Put on your glasses, devil take it! put on your glasses!’

Then, turning back to Corley:

‘But, failing Jupiter, aren’t you getting
some result from the moon, at any rate?’

‘Not yet, Mr Bennett. ‘

‘Well, this time, you can’t blame optical
science! The moon is 600 times nearer than Mars, and yet our correspondence
service is in regular operation with Mars. It can’t be telescopes we’re
needing... ‘

‘No, it’s the inhabitants,’ Corley replied
with the thin smile of a savant stuffed with X.
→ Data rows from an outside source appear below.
(* ===== verification/Ledger.v ===== *)
(** * Layer integrity

    [_internal/integrity/ledger.py]: stamping a layer's Merkle metadata, signing
    it, and verifying both.  [_internal/layer_finalize.py], the sign, stamp and
    verify handlers and the restatement check on metadata are built on it.

    A layer is passed around as a mutable [dict]; here each operation returns
    the layer it leaves behind.  A raise leaves no layer: every caller either
    discards the object or never stores it. *)

From S2P Require Import Prelude PyStr Json Sha256 Errors Merkle Restatements Signing.
From stdpp Require Import options.

(** ** Findings *)

Inductive Severity := ERROR | WARNING.

(** The messages of the findings, with the arguments that identify a place. *)
Inductive integrity_message :=
| RootAbsent
| EpochNegative (epoch : Z)
| EpochExceedsEvents
| EpochEqualsEvents
| LeafFormatUnknown
| LegacyLeafFormat
| RootMismatch
| SizeMismatch
| CheckpointAbsent
| CheckpointMismatch
| CheckpointAtEpochZero
| RestatedDrift (field : string) (entries : option (list string))
| SignatureRequired
| NoPublicKey
| SignatureWithoutRoot
| UnknownSigningMethod
| BackendUnavailable
| LegacySignatureFormat
| UnknownSignatureFormat
| SignatureInvalid.

Record IntegrityFinding := Finding { severity : Severity; message : integrity_message }.
Definition err_finding (m : integrity_message) : IntegrityFinding := Finding ERROR m.
Definition warn_finding (m : integrity_message) : IntegrityFinding := Finding WARNING m.
(* ===== verification/Contracts.v ===== *)
(** * The contract models

    [traust_contracts.v1.models.layer] is a separate package.  The records below
    hold the fields the ledger reads and writes; how a model is validated from a
    document and written back to one is the package's, a field of [Contracts].
    [ContractLaws] states the documented behaviour the ledger relies on: a
    written event carries the fields it was built with. *)

From S2P Require Import Prelude PyStr Json Errors.
From stdpp Require Import options.

Record LayerActor := {
  kind : string;
  identity : option string;
  ldap_verified : option bool;
  identity_verified : option bool;
  identity_provider : option string;
  identity_issuer : option string;
  identity_subject : option string;
  employee_status : option string;
  display_name : option string
}.

Record LayerSource := { source_type : string; source_ref : string; actor : LayerActor }.

Record LayerDisposition := {
  validity : option string;
  resolution : option string;
  disposition_severity : option string
}.
Definition no_disposition : LayerDisposition :=
  {| validity := None; resolution := None; disposition_severity := None |}.

Record LayerEvent := {
  event_id : string;
  finding_ref : string;
  recorded_at : string;
  occurred_at : option string;
  source : LayerSource;
  disposition : LayerDisposition;
  rationale : option string;
  fingerprint_of : option string;
  evidence_grade : option string;
  auto_accept_tier : json;
  restatement : option dict
}.

#[global] Instance layer_actor_eq_dec : EqDecision LayerActor.
Proof. solve_decision. Defined.
#[global] Instance layer_source_eq_dec : EqDecision LayerSource.
Proof. solve_decision. Defined.
#[global] Instance layer_disposition_eq_dec : EqDecision LayerDisposition.
Proof. solve_decision. Defined.
#[global] Instance layer_event_eq_dec : EqDecision LayerEvent.
Proof. solve_decision. Defined.

Class Contracts := {
  (** [LayerActor.to_dict], [LayerEvent.to_dict] *)
  actor_to_dict : LayerActor -> dict;
  event_to_dict : LayerEvent -> dict;
  (** [LayerEvent.model_validate]; [None] is a pydantic [ValidationError], a
      subclass of [ValueError] *)
  event_model_validate : dict -> option LayerEvent;
  (** [LayerRestatement.from_dict] *)
  restatement_from_dict : dict -> res dict;
  (** the layer schema of the contracts package: [validate_layer] accepts *)
  schema_accepts : dict -> bool
}.

(** The shape every schema-valid layer has: metadata is an object, events is an
    array of objects with a non-empty text id each, needs_review is an array. *)
Definition event_shape (e : json) : bool :=
  match e with
  | JObj d => match get "event_id" d with JStr s => str_truthy s | _ => false end
  | _ => false
  end.
Definition layer_shape (layer : dict) : bool :=
  match get "metadata" layer, get "events" layer, get "needs_review" layer with
  | JObj _, JArr es, JArr _ => forallb event_shape es
  | _, _, _ => false
  end.

(** What a written event holds of the event it was built from, and what the
    layer schema requires. *)
Class ContractLaws `{Contracts} := {
  to_dict_event_id e : event_to_dict e !! "event_id" = Some (JStr (event_id e));
  to_dict_finding_ref e : event_to_dict e !! "finding_ref" = Some (JStr (finding_ref e));
  to_dict_source e : exists s, event_to_dict e !! "source" = Some (JObj s)
    /\ s !! "type" = Some (JStr (source_type (source e)))
    /\ s !! "ref" = Some (JStr (source_ref (source e)))
    /\ s !! "actor" = Some (JObj (actor_to_dict (actor (source e))));
  to_dict_disposition e : exists d, event_to_dict e !! "disposition" = Some (JObj d)
    /\ get "validity" d = from_option JStr JNull (validity (disposition e))
    /\ get "resolution" d = from_option JStr JNull (resolution (disposition e))
    /\ (disposition e = no_disposition -> d = ∅);
  to_dict_restatement e :
    get "restatement" (event_to_dict e) = from_option JObj JNull (restatement e);
  schema_shape layer : schema_accepts layer = true -> layer_shape layer = true;
  actor_dict_kind a : actor_to_dict a !! "kind" = Some (JStr (kind a));
  actor_dict_identity a : get "identity" (actor_to_dict a) = from_option JStr JNull (identity a);
  actor_dict_verified a :
    get "identity_verified" (actor_to_dict a) = from_option JBool JNull (identity_verified a);
  actor_dict_ldap a :
    get "ldap_verified" (actor_to_dict a) = from_option JBool JNull (ldap_verified a)
}.

(** ** A concrete model, which leaves unset fields out *)

Section Sample.
Definition set_opt (k : string) (v : option json) (d : dict) : dict :=
  match v with Some x => <[k := x]> d | None => d end.
Definition sample_actor_dict (a : LayerActor) : dict :=
  <["kind" := JStr (kind a)]>
    (set_opt "identity" (JStr <$> identity a)
      (set_opt "identity_verified" (JBool <$> identity_verified a)
        (set_opt "ldap_verified" (JBool <$> ldap_verified a) ∅))).
Definition sample_disposition_dict (d : LayerDisposition) : dict :=
  set_opt "validity" (JStr <$> validity d)
    (set_opt "resolution" (JStr <$> resolution d)
      (set_opt "severity" (JStr <$> disposition_severity d) ∅)).
Definition sample_event_dict (e : LayerEvent) : dict :=
  <["event_id" := JStr (event_id e)]> (<["finding_ref" := JStr (finding_ref e)]>
    (<["recorded_at" := JStr (recorded_at e)]>
      (<["source" := JObj (<["type" := JStr (source_type (source e))]>
         (<["ref" := JStr (source_ref (source e))]>
           {["actor" := JObj (sample_actor_dict (actor (source e)))]}))]>
        (<["disposition" := JObj (sample_disposition_dict (disposition e))]>
          (set_opt "rationale" (JStr <$> rationale e)
            (set_opt "fingerprint" (JStr <$> fingerprint_of e)
              (set_opt "restatement" (JObj <$> restatement e) ∅))))))).

Definition opt_str (v : json) : option string := as_str v.
Definition opt_bool (v : json) : option bool := match v with JBool b => Some b | _ => None end.
Definition sample_actor_of (d : dict) : option LayerActor :=
  k ← opt_str (get "kind" d);
  Some {| kind := k; identity := opt_str (get "identity" d);
          ldap_verified := opt_bool (get "ldap_verified" d);
          identity_verified := opt_bool (get "identity_verified" d);
          identity_provider := None; identity_issuer := None; identity_subject := None;
          employee_status := None; display_name := None |}.
Definition sample_validate (d : dict) : option LayerEvent :=
  eid ← opt_str (get "event_id" d);
  ref ← opt_str (get "finding_ref" d);
  at_ ← opt_str (get "recorded_at" d);
  s ← as_dict (get "source" d);
  ty ← opt_str (get "type" s);
  sref ← opt_str (get "ref" s);
  ad ← as_dict (get "actor" s);
  a ← sample_actor_of ad;
  disp ← as_dict (get "disposition" d);
  Some {| event_id := eid; finding_ref := ref; recorded_at := at_; occurred_at := None;
          source := {| source_type := ty; source_ref := sref; actor := a |};
          disposition := {| validity := opt_str (get "validity" disp);
                            resolution := opt_str (get "resolution" disp);
                            disposition_severity := opt_str (get "severity" disp) |};
          rationale := opt_str (get "rationale" d);
          fingerprint_of := opt_str (get "fingerprint" d);
          evidence_grade := opt_str (get "evidence_grade" d);
          auto_accept_tier := get "auto_accept_tier" d;
          restatement := as_dict (get "restatement" d) |}.

#[global] Instance sample_contracts : Contracts := {|
  actor_to_dict := sample_actor_dict;
  event_to_dict := sample_event_dict;
  event_model_validate := sample_validate;
  restatement_from_dict := fun b => Ok b;
  schema_accepts := layer_shape
|}.

Lemma lookup_set_opt_ne k k' v d : k' <> k -> set_opt k' v d !! k = d !! k.
Proof. intros Hk. destruct v; simpl; [|done]. by rewrite lookup_insert_ne. Qed.
Lemma lookup_set_opt_eq k v d : d !! k = None -> set_opt k v d !! k = v.
Proof. intros Hd. destruct v; simpl; [by rewrite lookup_insert_eq|done]. Qed.

(** Walks to the insertion of the key that is read. *)
Ltac read_key :=
  unfold get;
  repeat first [rewrite lookup_insert_eq | rewrite lookup_insert_ne; [done|]
               | rewrite lookup_set_opt_ne; [done|] | rewrite lookup_set_opt_eq
               | rewrite lookup_singleton_eq | rewrite lookup_empty]; try done.

#[global] Instance sample_contract_laws : ContractLaws.
Proof.
  split.
  - intros e. simpl. unfold sample_event_dict. read_key.
  - intros e. simpl. unfold sample_event_dict. read_key.
  - intros e. simpl. eexists. split; [unfold sample_event_dict; read_key|].
    split; [read_key|]. split; [read_key|]. read_key.
  - intros e. simpl. exists (sample_disposition_dict (disposition e)).
    split; [unfold sample_event_dict; read_key|].
    unfold sample_disposition_dict.
    split; [read_key; by destruct (validity _)|].
    split; [read_key; by destruct (resolution _)|]. by intros ->.
  - intros e. simpl. unfold sample_event_dict. read_key. by destruct (restatement e).
  - done.
  - intros a. simpl. unfold sample_actor_dict. read_key.
  - intros a. simpl. unfold sample_actor_dict. read_key. by destruct (identity a).
  - intros a. simpl. unfold sample_actor_dict. read_key. by destruct (identity_verified a).
  - intros a. simpl. unfold sample_actor_dict. read_key. by destruct (ldap_verified a).
Qed.
End Sample.
(* ===== verification/Gates.v ===== *)
(** * Gates

    [_internal/gates.py] and [_internal/kinds.py]: the checks in front of every
    write.  Each gate returns normally or raises its service error; logging is
    not modelled.  The clock is a parameter of the one gate that reads it. *)

From S2P Require Import Prelude PyStr Json Sha256 Errors Restatements Contracts Time Disposition.
From stdpp Require Import options.

(** ** Event kinds *)

Inductive EventKind := COUNTERSIGN | SEVERITY | REGRESSION | IMPACT | VULN_SCAN.
#[global] Instance event_kind_eq_dec : EqDecision EventKind.
Proof. solve_decision. Defined.
Definition BIRTH_EVENT_KINDS : list EventKind := [REGRESSION; IMPACT; VULN_SCAN].
Definition HUMAN_LANE : list EventKind := [COUNTERSIGN; SEVERITY].
Definition event_kind_of (raw : string) : option EventKind :=
  if String.eqb raw "countersign" then Some COUNTERSIGN
  else if String.eqb raw "severity" then Some SEVERITY
  else if String.eqb raw "regression" then Some REGRESSION
  else if String.eqb raw "impact" then Some IMPACT
  else if String.eqb raw "vuln_scan" then Some VULN_SCAN
  else None.

(** ** Actors *)

Definition reject (b : bool) (e : service_error) : res unit := raise_if b (Service e).

Definition reject_machine_disposition (actor disposition : dict) : res unit :=
  reject (py_eqb (get "kind" actor) (JStr "machine") && bool_decide (disposition <> ∅))
    MachineDispositionError.

Definition reject_machine_human_lane (actor : LayerActor) (event_kind : EventKind) : res unit :=
  reject (bool_decide (event_kind ∈ HUMAN_LANE) && String.eqb (kind actor) "machine")
    MachineDispositionError.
‘You dare tell me that the moon is
uninhabited?’

‘On the face it turns towards us, at any
rate, Mr Bennett. Who knows whether on the other side?... ‘

‘Well, there’s a very simple method of
finding out... ‘

‘And that is?... ‘

‘To turn the moon round!’

And that very day, the scientists of the
Bennett factory started working out some mechanical means of turning our
satellite right round.

On the whole Francis Bennett had reason to
be satisfied. One of the
Earth Herald’s
astronomers had just determined
the elements of the new planet Gandini. It is at a distance of 12, 841, 348,
284, 623 metres and 7 decimetres that this planet describes its orbit round the
sun in 572 years, 194 days, 12 hours, 43 minutes, 9. 8 seconds.

Francis Bennett was delighted with such
precision.

‘Good!’ he exclaimed. ‘Hurry up and tell
the reportage service about it. You know what a passion the public has for
these astronomical questions. I’m anxious for the news to appear in today’s
issue!’

Before leaving the reporters’ room he took
up another matter with a special group of interviewers, addressing the one who
dealt with celebrities: ‘You’ve interviewed President Wilcox?’ he asked.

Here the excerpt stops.